The group took part in the Strathclyde University Research Day (URD) 2013. This year the research day invited primary and secondary schools to participate. The Ulijn group visited a primary 6 class at a local school to communicate their research using 'The Science of Jelly' story.
Fun (and edible) experiments were performed with the class. The experiments involved adding different fruits to jelly to see their effect on how the jelly set. The class then used the information given to them and the results from the experiments to produce a research poster. Two winning posters from the class were chosen to enter the poster competition at the URD on the 7th June 2013.

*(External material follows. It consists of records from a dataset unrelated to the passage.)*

(** [coll.find_one({"_id": id})] *)
Fixpoint find_one {D : Type} (id : oid) (coll : list (oid * D)) : option D :=
  match coll with
  | [] => None
  | (i, d) :: rest => if decide (i = id) then Some d else find_one id rest
  end.

(** [coll.update_one({"_id": id}, {"$set": ...})]: the first document
    with that id is changed, a collection without it stays as it is. *)
Fixpoint update_one {D : Type} (id : oid) (set : D -> D) (coll : list (oid * D))
    : list (oid * D) :=
  match coll with
  | [] => []
  | (i, d) :: rest =>
      if decide (i = id) then (i, set d) :: rest
      else (i, d) :: update_one id set rest
  end.

(** [coll.insert_one(doc)], [new_id] being the id the driver gives it. *)
Definition insert_one {D : Type} (new_id : oid) (doc : D) (coll : list (oid * D))
    : list (oid * D) :=
  coll ++ [(new_id, doc)].

(** [{"$set": {"is_deleted": True}}] *)
Definition set_is_deleted (e : expense) : expense :=
  {| amount := amount e; category := category e; description := description e;
     payment_mode := payment_mode e; date := date e; month := month e;
     year := year e; is_shared := is_shared e; is_deleted := true |}.

(** The route [/delete/<expense_id>], [expense_id] already an [ObjectId]. *)
Definition delete_expense (expenses_collection : list (oid * expense))
    (expense_id : oid) : list (oid * expense) :=
  update_one expense_id set_is_deleted expenses_collection.

(** The POST branch of [add_expense].  [form_amount] is the value of
    [float(request.form["amount"])] and [date_obj_month], [date_obj_year]
    are the month and year of [parse_date(request.form["date"])]; when a
    conversion raises, the request is aborted before anything is stored. *)
Definition add_expense (expenses_collection : list (oid * expense))
    (new_id : oid) (form_amount : Qc)
    (form_category form_description form_payment_mode form_date : string)
    (date_obj_month date_obj_year : Z) : list (oid * expense) :=
  insert_one new_id
    {| amount := form_amount; category := form_category;
       description := form_description; payment_mode := form_payment_mode;
       date := form_date; month := date_obj_month; year := date_obj_year;
       is_shared := false; is_deleted := false |}
    expenses_collection.

Context {char : Type}.

(** [{"$set": {"is_settled": True, "settled_at": today}}] *)
Definition set_is_settled (today : list char) (exp : shared_expense char)
    : shared_expense char :=
  {| title := title exp; total_amount := total_amount exp;
     paid_by := paid_by exp; participants := participants exp;
     per_person_amount := per_person_amount exp;
     shared_date := shared_date exp;
     is_settled := true; settled_at := Some today |}.

(** The route [/shared/settle/<expense_id>]; [today] is
    [datetime.now().strftime("%Y-%m-%d")]. *)
Definition settle_shared_expense
    (shared_collection : list (oid * shared_expense char))
    (expense_id : oid) (today : list char)
    : list (oid * shared_expense char) :=
  update_one expense_id (set_is_settled today) shared_collection.

End Documents.

(** Personal expenses with ids, for the examples. *)
Definition example_documents : list (nat * expense) :=
  zip (seq 1 (length example_expenses)) example_expenses.

(** Shared expenses with ids, for the examples. *)
Definition example_shared_documents : list (nat * shared_expense ascii) :=
  [(1%nat, example_record); (2%nat, example_created)].

(** ** The dashboard route *)

(** The keyword arguments handed to [render_template] by [dashboard]. *)
Record dashboard_context := DashboardContext {
  ctx_year : Z;
  ctx_month_name : string;
  ctx_monthly_total : option Qc;
  ctx_yearly_total : Qc;
  ctx_monthly_breakdown : list (string * Qc);
  ctx_monthly_chart : chart;
  ctx_category_chart : chart;
  ctx_highest_month : option string;
  ctx_highest_month_amount : Qc;
  ctx_top_category : option string;
  ctx_top_category_amount : Qc;
  ctx_avg_monthly_spend : Qc;
  ctx_available_years : list Z;
  ctx_budget_alerts : list alert
}.

(** The truth value of [month_num]: false for [None] and for 0. *)
Definition month_num_given (month_num : option Z) : option Z :=
  match month_num with
  | Some m => if decide (m = 0%Z) then None else Some m
  | None => None
  end.

(** [dashboard()].  [year_arg] is [request.args.get("year", type=int)]:
    [None] when the parameter is missing or is not an integer, in which
    case the current year is taken.  [None] as a result is an exception
    raised by [month_name] or [get_monthly_breakdown]. *)
Definition dashboard (expenses_collection : list expense)
    (budgets_collection : list budget) (now_year_month : clock)
    (year_arg : option Z) : option dashboard_context :=
  let current_year := current_year now_year_month in
  let current_month := current_month now_year_month in
  let year := default current_year year_arg in
  let month_num :=
    if decide (year = current_year) then Some current_month else None in
  month_label ←
    match month_num_given month_num with
    | Some m => month_name m
    | None => Some "Full Year"%string
    end;
  let monthly_total :=
    match month_num_given month_num with
    | Some m => Some (get_monthly_total expenses_collection m year)
    | None => None
    end in
  let yearly_total := get_yearly_total expenses_collection year in
  monthly_data ← monthly_breakdown_items expenses_collection now_year_month year;
  high ← highest_spending_month expenses_collection now_year_month year;
  let top := highest_spending_category expenses_collection year in
  let avg_spend := average_monthly_spend expenses_collection now_year_month year in
  Some {| ctx_year := year;
          ctx_month_name := month_label;
          ctx_monthly_total := monthly_total;
          ctx_yearly_total := yearly_total;
          ctx_monthly_breakdown := monthly_data;
          ctx_monthly_chart := chart_data monthly_data;
          ctx_category_chart :=
            chart_data (category_totals_items expenses_collection None (Some year));
          ctx_highest_month := fst high;
          ctx_highest_month_amount := snd high;
          ctx_top_category := fst top;
          ctx_top_category_amount := snd top;
          ctx_avg_monthly_spend := avg_spend;
          ctx_available_years := available_years expenses_collection;
          ctx_budget_alerts :=
            match month_num_given month_num with
            | Some m => budget_alerts expenses_collection budgets_collection m year
            | None => []
            end |}.

(** ** The expense list route *)

(** The query parameters of [/expenses]: [None] for a parameter that is
    missing (or, for the two numbers, not an integer). *)
Record view_args := ViewArgs {
  arg_sort : option string;
  arg_category : option string;
  arg_year : option Z;
  arg_month : option Z;
  arg_date : option string
}.

(** A query document with the two text fields [view_expenses] may add. *)
Record view_query := ViewQuery {
  vq_base : query;
  vq_category : option string;
  vq_date : option string
}.

Definition view_matches (q : view_query) (e : expense) : bool :=
  matches (vq_base q) e
  && field_ok (vq_category q) (category e)
  && field_ok (vq_date q) (date e).

(** [if category:] and [if date:]: [None] and the empty string add no
    condition. *)
Definition if_nonempty (arg : option string) : option string :=
  match arg with
  | Some s => if decide (s = ""%string) then None else Some s
  | None => None
  end.

(** The stored dates compared as the strings they are. *)
Definition date_le (a b : expense) : Prop :=
  String.leb (date a) (date b) = true.

Global Instance date_le_dec a b : Decision (date_le a b).
Proof. unfold date_le. apply _. Defined.

(** [cursor.sort("date", order)]: ascending for 1, descending for -1. *)
Definition sort_by_date (order : Z) (l : list expense) : list expense :=
  if decide (order = 1%Z)
  then merge_sort date_le l
  else merge_sort (flip date_le) l.

(** What [view_expenses] hands to [render_template]. *)
Record expenses_page := ExpensesPage {
  page_expenses : list expense;
  page_categories : list string;
  page_years : list Z;
  page_selected : view_args
}.

Definition view_expenses (expenses_collection : list expense) (args : view_args)
    : expenses_page :=
  let sort := default "newest"%string (arg_sort args) in
  let query :=
    {| vq_base := {| q_month := if_truthy (arg_month args);
                     q_year := if_truthy (arg_year args);
                     q_is_deleted := Some false; q_is_shared := Some false |};
       vq_category := if_nonempty (arg_category args);
       vq_date := if_nonempty (arg_date args) |} in
  let order := if decide (sort = "newest"%string) then (-1)%Z else 1%Z in
  let expenses :=
    sort_by_date order
      (filter (fun e => view_matches query e = true) expenses_collection) in
  {| page_expenses := expenses;
     page_categories := remove_dups (map category expenses_collection);
     page_years := available_years expenses_collection;
     page_selected :=
       {| arg_sort := Some sort; arg_category := arg_category args;
          arg_year := arg_year args; arg_month := arg_month args;
          arg_date := arg_date args |} |}.

(** A text argument lets a stored text pass when the argument is not
    given, is empty, or equals the text. *)
Definition passes_text (arg : option string) (v : string) : Prop :=
  match arg with
  | Some a => a = ""%string \/ v = a
  | None => True
  end.

Global Instance passes_text_dec arg v : Decision (passes_text arg v).
Proof. destruct arg; simpl; apply _. Defined.

(** The expenses the list shows for its arguments. *)
Definition shown_by (args : view_args) (e : expense) : Prop :=
  selected_by (arg_month args) (arg_year args) e
  /\ passes_text (arg_category args) (category e)
  /\ passes_text (arg_date args) (date e).

Global Instance shown_by_dec args e : Decision (shown_by args e).
Proof. unfold shown_by. apply _. Defined.

(** * Binary floating point

    The code stores every amount as a Python [float], an IEEE 754
    binary64 number, and adds, subtracts, divides and compares amounts
    with the float operations, each of which rounds its exact result to
    the nearest float.  This module embeds the arithmetic helpers, the
    intake of shared expenses and the ledger a second time over the
    primitive binary64 floats, for the statements that depend on how
    the float operations round.

    The integer 0 that [sum], [dict.get], [setdefault] and the guard of
    [average_monthly_spend] start from or return is the float [0] here:
    [0 + x], [0 - x] and [0 > x] give the same float or truth value for
    the integer and for the float zero. *)

Module Binary64.

Import PrimFloat.

Local Open Scope float_scope.

(** [float(n)] for an integer [n], as [x / n] converts its divisor. *)
Definition of_int (n : Z) : float :=
  FloatOps.SF2Prim
    (SpecFloat.binary_normalize FloatOps.prec FloatOps.emax n 0 false).

(** [sum(xs)]: the accumulator starts at 0 and the items are added from
    left to right, every addition rounding to the nearest float.  This
    is how CPython adds floats up to version 3.11; from version 3.12 on
    [sum] also carries a correction term for the rounding errors.  The
    additions the code writes out itself ([+], [+=], [-=]) are float
    additions in every version. *)
Definition py_sum (xs : list float) : float :=
  fold_left add xs 0.

(** The exact value [m * 2 ^ e] of the magnitude of a finite float. *)
Definition magnitude (m : positive) (e : Z) : Q :=
  match e with
  | Z0 => inject_Z (Z.pos m)
  | Zpos p => inject_Z (Z.pos m * 2 ^ Z.pos p)
  | Zneg p => Z.pos m # 2 ^ p
  end.

(** The exact value of a float, 0 for an infinity and for a NaN. *)
Definition exact (x : float) : Q :=
  match FloatOps.Prim2SF x with
  | SpecFloat.S754_finite s m e =>
      if s then (- magnitude m e)%Q else magnitude m e
  | _ => 0%Q
  end.

(** The float nearest to [n / 100], with the sign [s]. *)
Definition of_hundredths (s : bool) (n : Z) : float :=
  match n with
  | Zpos p =>
      FloatOps.SF2Prim
        (SpecFloat.SFdiv FloatOps.prec FloatOps.emax
           (SpecFloat.S754_finite s p 0) (SpecFloat.S754_finite false 100 0))
  | _ => if s then neg_zero else zero
  end.

(** [round(x, 2)] for a float [x]: the exact value of [x] is rounded to
    a whole number of hundredths, ties to the even one, and the float
    nearest to that decimal is returned; infinities, NaN and the zeros
    are returned as they are. *)
Definition py_round2 (x : float) : float :=
  match FloatOps.Prim2SF x with
  | SpecFloat.S754_finite s m e =>
      of_hundredths s (round_half_even (magnitude m e * inject_Z 100))
  | _ => x
  end.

On the day, three secondary and nine primary schools attended, who were given the opportunity to visit a number of 'Meet the Researcher' exhibits. The Ulijn group presented the area of 'Jelly science' at their stall which had a variety of interactive exhibits including molecular models and animations. Also on display at the stall was a short movie about the group's science communication with school pupils using 'The Science of Jelly'.
The stall then made its second appearance as part of the Glasgow Naturally event for the Glasgow Science Festival. The event was held over a weekend in Kelvingrove Art Gallery and Museum. Over two days around 500 people visited the stall with a range of ages from toddlers up to pensioners. The group were able to explain their research using jelly as a fun and relevant example.
The group aims to continue communicating their research, to inspire future generations of scientists and inform the general public about the importance of gel science. Gel science plays a key role in future technological and biomedical applications.